## Task statement
The reply should consist of the line containing "Abbreviation value := (json Hmap.hmap Z)." and all lines after it in the listing below, reproduced exactly and nothing more.

Task data below:

Lemma insert_by_perm x l : insert_by x l ≡ₚ x :: l.
Proof. induction l as [| y l IH]; cbn; [done |]. destruct (_ <=? _); [done |]. rewrite IH. constructor. Qed.

Lemma insert_by_sorted P x l : total_on cmp P -> P x -> Forall P l ->
  StronglySorted (λ x y, cmp x y <= 0) l -> StronglySorted (λ x y, cmp x y <= 0) (insert_by x l).
Proof.
  intros Ho Hx Hl Hs. induction Hs as [| y l Hs IH Hy]; cbn [insert_by]; [by repeat constructor |]. apply Forall_cons in Hl as [HPy Hl].
  destruct (Z.leb_spec (cmp x y) 0) as [H | H].
  - constructor; [by constructor |]. constructor; [done |]. rewrite Forall_forall in Hl, Hy |- *. intros z Hz. apply (cmp_trans _ _ Ho x y z); auto.
  - constructor; [by apply IH |]. rewrite insert_by_perm. constructor; [by apply (cmp_total _ _ Ho) | done].
Qed.
End insertion.

(** Insertion in place of the C library's [qsort]. *)
Definition insertion_sort (X : Type) (cmp : X -> X -> Z) (l : list X) : list X := foldr (insert_by cmp) [] l.

Lemma insertion_sorts X (cmp : X -> X -> Z) P l : total_on cmp P -> Forall P l ->
  insertion_sort X cmp l ≡ₚ l /\ StronglySorted (λ x y, cmp x y <= 0) (insertion_sort X cmp l).
Proof.
  intros Ho. induction 1 as [| x l Hx Hl [IH1 IH2]]; cbn [insertion_sort foldr]; [split; [done | constructor] |]. fold (insertion_sort X cmp l).
  split; [rewrite insert_by_perm; by constructor |]. apply (insert_by_sorted cmp P); [done | done | by rewrite IH1 | done].
Qed.

(** A table with a column of sets of integers. *)
Definition numbers : ovsdb_column Z := mk_column 2 (str "n") true true OvsdbProps.int_set.

Definition example_columns : gmap chars (ovsdb_column Z) := <[str "n" := numbers]> only_std_columns.

Definition example_schema : ovsdb_table_schema Hmap.hmap Z :=
  let ts := mk_schema (str "t") true true UINT_MAX shash_init [] in
  default ts (ts ← ovsdb_table_schema_create hash_length (str "t") true UINT_MAX true; snd <$> add_column hash_length ts numbers).

Lemma example_holds : schema_holds hash_length example_schema example_columns.
Proof.
  unfold example_schema. cbv zeta. destruct (schema_create_columns (R := Z) (T := Hmap.hmap) hash_length (str "t") true UINT_MAX true) as (ts & -> & Hts & Hi & Hm).
  cbn [mbind option_bind]. destruct (add_column_ok hash_length ts _ numbers Hts) as (col & ts' & -> & -> & Hts' & Hi' & Hm').
  - done.
  - by repeat constructor.
  - by repeat split.
  - done.
  - cbn [fmap option_fmap option_map snd default from_option id]. split; [exact Hts' | by split | rewrite Hi', Hi; constructor | by rewrite Hm', Hm].
Qed.

Definition no_uuid : ovsdb_datum Z := [(ATOM_UUID uuid_zero, None)].
Definition example_row : list (ovsdb_datum Z) := [no_uuid; no_uuid; OvsdbProps.ints [1; 2]].

Lemma example_row_valid : row_holds valid example_columns example_row.
Proof.
  split; [done |]. unfold example_columns, only_std_columns. intros name col [[_ <-] | [_ [[_ <-] | [_ [[_ <-] | [_ H]]%lookup_insert_Some]]%lookup_insert_Some]]%lookup_insert_Some; [| | | by rewrite lookup_empty in H].
  - exists (OvsdbProps.ints [1; 2]). split; [done |]. split; [by apply OvsdbProps.ints_ok | by split].
  - exists no_uuid. split; [done |]. by repeat split; repeat constructor.
  - exists no_uuid. split; [done |]. by repeat split; repeat constructor.
Qed.

Abbreviation value := (json Hmap.hmap Z).

(** An array of a column, an operation and a number. *)
Definition operation (name : chars) (z : Z) : value := JSON_ARRAY [JSON_STRING (str "n"); JSON_STRING name; JSON_INTEGER z].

End of Task data.

## Your solution
Abbreviation value := (json Hmap.hmap Z).

(** An array of a column, an operation and a number. *)
Definition operation (name : chars) (z : Z) : value := JSON_ARRAY [JSON_STRING (str "n"); JSON_STRING name; JSON_INTEGER z].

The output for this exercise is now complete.